The Wrigley Field beatdown by the Cincinnati Reds continued Wednesday afternoon, but it took another superlative effort by pitcher Mike Leake to get it done, the Reds’ 12th straight victory at the corner of Addison & Sheffield on Chicago’s eclectic north side.

Leake was matched against former teammate Travis Wood and it took everything he had to best his buddy, 2-1.

Leake went eight innings and gave up one run and three hits — and for a little guy he became stronger and stronger as the innings rolled by.

He struck out only one through six innings, then recorded five straight strikeouts before retiring the last hitter he faced, David DeJesus on a line drive to left to end the eighth.

The Cubs didn’t get a hit with runners in scoring position because they had no runners in scoring position the entire game.

The only run off Leake was a one-out home run by Nate Schierholz in the second inning. Leake retired 15 of the last 16 batters he faced.

Wood has to wonder just what he has to do to win games for the Cubs, who take bats to home plate for no apparent reason.

He held the Reds hitless for 4 2/3 innings and the first hit he gave up was an infield hit to deep short by Cesar Izturis with two outs in the fifth inning.

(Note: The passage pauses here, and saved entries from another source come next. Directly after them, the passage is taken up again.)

(* ===== verification/SampleApi.v ===== *)
(** * The API of the sample product

    The data endpoints of [internal/demoproduct/handler.go] and [releases.go]: the constant observations,
    their filter and the documents.  What the API answers is what the API consumer of the examples reads. *)

From Stdlib Require Import Ascii.
From S2P Require Import Prelude Kube Api Regex GoJson GoStrings GoUrl Config GoQuery GoMime GoJsonRead.
From S2P Require Import Input GoJsonSpec GoRawJson DiscoverySpec Consumer ConsumerSpec WebHost.

(** ** The handlers *)

(** [URL.Query]: [ParseQuery] without its error, so malformed pairs are skipped. *)
Fixpoint query_pairs (pairs : list string) (values : Values) : Values :=
  match pairs with
  | [] => values
  | text :: pairs' =>
      query_pairs pairs' (match parse_pair text with Some (Some (k, v)) => add_value values k v | _ => values end)
  end.
Definition Query (raw : string) : Values :=
  let pairs := Split raw "&" in
  if (maxParams <? len pairs)%Z then ∅ else query_pairs pairs ∅.

(** The observations, with the texts [json.Marshal] gives their constant numbers and times. *)
Record reading := mkReading {
  R_Station : string;
  R_Temperature : string;
  R_Salinity : string;
  R_ObservedAt : string
}.
Definition observations : list reading :=
  [mkReading "nordhavn" "16.8" "14.2" "2026-08-29T12:00:00Z";
   mkReading "refshaleoen" "17.1" "13.9" "2026-08-29T12:05:00Z"].
Definition reading_text (o : reading) : string :=
  "{" +:+ json_string "station" +:+ ":" +:+ json_string (R_Station o) +:+ "," +:+
  json_string "temperatureCelsius" +:+ ":" +:+ R_Temperature o +:+ "," +:+
  json_string "salinityPsu" +:+ ":" +:+ R_Salinity o +:+ "," +:+
  json_string "observedAt" +:+ ":" +:+ json_string (R_ObservedAt o) +:+ "}".
Definition readings_text (l : list reading) : string :=
  line ("{" +:+ json_string "items" +:+ ":[" +:+ join "," (map reading_text l) +:+ "]}").

(** The observations of a station, or all of them. *)
Definition at_station (station : string) : list reading :=
  List.filter (λ o, (station == "") || (R_Station o == station)) observations.
(** [observationsHandler]; the station is compared with ASCII names only. *)
Definition observationsHandler (r : request) : response :=
  if Method r != "GET" then mkResponse 405 ∅ ""
  else
    let station := lower_media (TrimSpace (Get (Query (URL_RawQuery r)) "station")) in
    mkResponse 200
      (<["Cache-Control" := "public, max-age=60"]> (<["Content-Type" := "application/json"]>
        {["Access-Control-Allow-Origin" := "*"]}))
      (readings_text (at_station station)).

(** [openAPIHandler], for the constant document. *)
Definition openAPIHandler (openAPIDocument : string) (r : request) : response :=
  if Method r != "GET" then mkResponse 405 ∅ ""
  else mkResponse 200 {["Content-Type" := "application/json"]} openAPIDocument.

(** The documents of [registerReleaseSurface]: the release schema without a cache, for any origin. *)
Definition release_document (releaseOpenAPI : string) : response :=
  mkResponse 200
    (<["Access-Control-Allow-Origin" := "*"]> (<["Cache-Control" := "no-store"]>
      {["Content-Type" := "application/json"]})) releaseOpenAPI.

(** ** The filter *)

Lemma query_pairs_parsed pairs : ∀ values result, parse_pairs pairs values = Some result →
  query_pairs pairs values = result.
Proof.
  induction pairs as [|p pairs IH]; intros values result; cbn [parse_pairs query_pairs]; [by intros [= <-]|].
  destruct (parse_pair p) as [[[k v]|]|]; [apply IH..|done].
Qed.

Lemma Query_parsed raw values : ParseQuery raw = Some values → Query raw = values.
Proof. unfold ParseQuery, Query. destruct (_ <? _)%Z; [done|]. apply query_pairs_parsed. Qed.

Lemma station_query station : port_name station = true → Get (Query ("station=" +:+ station)) "station" = station.
Proof.
  intros Hs. replace ("station=" +:+ station) with (encode_values [("station"%string, station)])
    by (unfold encode_values; cbn [map join fst snd]; by rewrite (port_name_query _ Hs)).
  rewrite (Query_parsed _ _ (ParseQuery_encoded [("station"%string, station)] ltac:(done) ltac:(done))).
  cbn [foldl fst snd]. unfold add_value, Get, Values. by rewrite lookup_insert_eq.
Qed.

Lemma label_no_space a s : label_byte a = true → space_size (String.String a s) = 0.
Proof. destruct a as [[] [] [] [] [] [] [] []]; intros Ha; try discriminate Ha; by destruct s as [|b [|c s]]. Qed.

Lemma trim_labels s : all_bytes label_byte s = true → TrimSpace s = s.
Proof.
  intros Hs. unfold TrimSpace, TrimLeftSpace.
  assert (trim_left (String.length s) s = s) as ->.
  { destruct s as [|a s]; [done|]. cbn [all_bytes] in Hs. apply andb_true_iff in Hs as [Ha _].
    cbn [String.length trim_left]. by rewrite label_no_space. }
  induction s as [|a s IH]; [done|]. cbn [all_bytes] in Hs. apply andb_true_iff in Hs as [Ha Hs].
  cbn [trim_right String.length all_space]. rewrite label_no_space, IH by done. by rewrite bool_decide_eq_false_2.
Qed.

Lemma lower_labels s : all_bytes label_byte s = true → lower_media s = s.
Proof.
  assert (∀ a, label_byte a = true → to_lower_byte a = a ∧ (N_of_ascii a =? 0xC4)%N = false ∧ (N_of_ascii a =? 0xE2)%N = false) as Ha.
  { intros a. by destruct a as [[] [] [] [] [] [] [] []]. }
  induction s as [|a s IH]; [done|]. cbn [all_bytes]. intros [H Hs]%andb_true_iff.
  destruct (Ha a H) as (H1 & H2 & H3). cbn [lower_media]. rewrite H1, H2, H3, (IH Hs). cbn [andb].
  by destruct s as [|b [|c s]].
Qed.

Lemma requested_station station : station = "" ∨ port_name station = true →
  lower_media (TrimSpace (Get (Query (if station == "" then "" else "station=" +:+ station)) "station")) = station.
Proof.
  intros [->|Hs]; [done|]. case_bool_decide as He; [by subst|]. rewrite station_query by done.
  apply andb_true_iff in Hs as [_ Hm]. pose proof (pattern_ascii label_byte station Hm (λ a H, H)) as Hl.
  by rewrite trim_labels, lower_labels.
Qed.

(** ** What a consumer reads *)

Section Read.
Context `{E : Env} `{T : ScalarApi}.

(** The standard library reads the texts it gives the constants. *)
Definition constants_read : Prop := ∀ o, o ∈ observations →
  is_Some (ParseFloat (R_Temperature o)) ∧ is_Some (ParseFloat (R_Salinity o)) ∧
  ∃ t, UnmarshalTime (json_string (R_ObservedAt o)) = Some t ∧ IsZeroTime t = false.

Lemma reading_read station o : constants_read → o ∈ observations → station = "" ∨ R_Station o = station →
  ∃ i, read_item station (reading_text o) = Some i ∧ Station i = R_Station o.
Proof.
  intros Hc Ho Hs. destruct (Hc o Ho) as ([x Hx] & [y Hy] & t & Ht & Hz).
  assert (unmarshal_item (reading_text o) = Some (mkItem (Some (R_Station o)) (Some x) (Some y) (Some t))) as Hi.
  { apply elem_of_cons in Ho as [->|Ho]; [|apply list_elem_of_singleton in Ho as ->].
    all: vm_compute in Hx, Hy, Ht; vm_compute; rewrite Hx, Hy, Ht; reflexivity. }
  unfold read_item. rewrite Hi.
  assert (exactFields (reading_text o) ["station"; "temperatureCelsius"; "salinityPsu"; "observedAt"]%string [] = true ∧
    port_name (R_Station o) = true) as [-> Hp].
  { apply elem_of_cons in Ho as [->|Ho]; [|apply list_elem_of_singleton in Ho as ->]; split; vm_compute; reflexivity. }
  cbn [negb mbind option_bind]. rewrite Hp, Hz. exists (mkObservation (R_Station o) x y t). split; [|done].
  destruct Hs as [-> | ->]; [done|]. by rewrite (bool_decide_eq_true_2 (station = station)), andb_false_r.
Qed.
Lemma station_cases station : at_station station = observations ∧ station = "" ∨
  (∃ o, o ∈ observations ∧ R_Station o = station ∧ at_station station = [o]) ∨ at_station station = [].
Proof.
  destruct (decide (station = "")) as [->|Hne]; [by left|]. right.
  destruct (decide (station = "nordhavn")) as [->|H1].
  { left. exists (mkReading "nordhavn" "16.8" "14.2" "2026-08-29T12:00:00Z"). split_and!; [left|done|vm_compute; reflexivity]. }
  destruct (decide (station = "refshaleoen")) as [->|H2].
  { left. exists (mkReading "refshaleoen" "17.1" "13.9" "2026-08-29T12:05:00Z").
    split_and!; [right; left|done|vm_compute; reflexivity]. }
  right. unfold at_station, observations. cbn [List.filter R_Station].
  by rewrite !bool_decide_eq_false_2 by congruence.
Qed.

(** The answer for every station is a bounded document of the texts of its observations. *)
Lemma answer_texts station :
  bounded_text (readings_text (at_station station)) 1048576 = true ∧
  ∀ s, read_items s (readings_text (at_station station)) = mapM (read_item s) (map reading_text (at_station station)).
Proof.
  assert (∀ l, l ∈ [observations; []] ∨ (∃ o, o ∈ observations ∧ l = [o]) → bounded_text (readings_text l) 1048576 = true ∧
    exactFields (readings_text l) ["items"%string] [] = true ∧
    (members ← object_texts (readings_text l); array_texts (default "" (text_map (default [] members) !! "items"%string))) =
      Some (Some (map reading_text l)) ∧ (len l <= 64)%Z) as H.
  { intros l Hl. assert (l = observations ∨ l = [] ∨ l = take 1 observations ∨ l = drop 1 observations) as H.
    { destruct Hl as [[->|[->|[]%elem_of_nil]%elem_of_cons]%elem_of_cons|(o & [->|[->|[]%elem_of_nil]%elem_of_cons]%elem_of_cons & ->)]; auto. }
    destruct H as [->|[->|[-> | ->]]]; (split; [|split; [|split]]); [vm_compute; first [reflexivity|discriminate]..]. }
  destruct (H (at_station station)) as (H1 & H2 & H3 & H4).
  { destruct (station_cases station) as [[-> _]|[(o & Ho & _ & ->)| ->]]; [left; set_solver|right; eauto|left; set_solver]. }
  split; [done|]. intros s. unfold read_items. rewrite H2. cbn [negb].
  destruct (object_texts (readings_text (at_station station))) as [members|]; [|done]. cbn [mbind option_bind] in H3 |- *.
  rewrite H3. cbn [mbind option_bind]. unfold len in *. by rewrite length_map, (proj2 (Z.ltb_ge _ _) H4).
Qed.

(** The sample product serves what the API consumer asks for.  Whoever follows a selected endpoint to the
    sample API receives, for a station or for all of them, exactly the constant observations. *)
Theorem sample_api_read (ctx : Ctx) (station : string) (r : request) (input : io_Reader) (close : ST World unit)
    (w w1 w2 : World) :
  constants_read → station = "" ∨ port_name station = true →
  Method r = "GET" → URL_RawQuery r = (if station == "" then "" else "station=" +:+ station) →
  let answer := observationsHandler r in
  ReadAll (Z.to_nat (1048576 + 1)) input (1048576 + 1) "" w = (Some (inl (Body answer)), w1) → Err ctx w1 = (None, w2) →
  ∃ items, map Station items = map R_Station (at_station station) ∧
    read_response ctx station
      (Consumer.mkResponse (Status_ answer) (default "" (Header answer !! "Content-Type"%string)) input close) w =
    (Some (inl items), w2).
Proof.
  intros Hc Hs Hm Hq. unfold observationsHandler. rewrite Hm, Hq, requested_station by done.
  rewrite (bool_decide_eq_true_2 ("GET" = "GET"%string)) by done. cbn [negb Status_ Header Body]. intros Hr He.
  destruct (answer_texts station) as [Hb Hi]. specialize (Hi station).
  assert (∃ items, mapM (read_item station) (map reading_text (at_station station)) = Some items ∧
    map Station items = map R_Station (at_station station)) as (items & Hitems & Hst).
  { assert (∀ o, o ∈ at_station station → o ∈ observations ∧ (station = "" ∨ R_Station o = station)) as Hin.
    { intros o. unfold at_station. rewrite list_elem_of_In, filter_In, <- list_elem_of_In, orb_true_iff, !bool_decide_eq_true. tauto. }
    revert Hin. generalize (at_station station). intros l. induction l as [|o l IH]; intros Hin; [by exists []|].
    destruct IH as (items & Hl & Hst); [intros; apply Hin; by right|]. destruct (Hin o) as [Ho Ho']; [by left|].
    destruct (reading_read station o Hc Ho Ho') as (i & Hi' & Hs'). exists (i :: items). cbn [map mapM].
    split; [|by rewrite Hs', Hst]. rewrite Hi'. cbn [mbind option_bind]. by rewrite Hl. }
  exists items. split; [done|]. unfold read_response.
  change (json_response (Consumer.mkResponse 200 (default "" (_ !! _)) input close)) with true. cbn [negb].
  unfold mbind, st_bind. cbn [Consumer.Body]. rewrite (bounded_read _ _ _ _ _ Hr Hb). cbn [non_nil]. rewrite He. cbn [non_nil].
  by rewrite Hi, Hitems.
Qed.
End Read.

(** The assumption on the standard library holds for numbers and times kept as their texts. *)
Example constants_read_texts : constants_read (T := text_scalars).
Proof.
  intros o [->|[->|[]%elem_of_nil]%elem_of_cons]%elem_of_cons; (split; [by eexists|]; split; [by eexists|]);
    eexists; split; vm_compute; reflexivity.
Qed.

The Reds finally tied it, 1-1, in the sixth inning, in part due to manager Dusty Baker’s different-look lineup.

Because Shin-Soo Choo was hitting .157 against left-handed pitchers this season, Baker dropped him out of the leadoff spot for the first time, placing him second in the order against the left-handed Wood.

It paid handsomely in the sixth when Choo banged a one-out double off the Under Armor sign on the left-center wall. Wood then retired Joey (0 for 4) Votto on a meek fly to left.

Cubs manager Dale Sveum had a decision to make. Should he walk the right-handed Brandon Phillips and take his chances with Wood against left-handed Jay Bruce?

He selected his poison — pitch to Phillips. And Wood went right after him, pounding the strike zone until the count was 2-and-2.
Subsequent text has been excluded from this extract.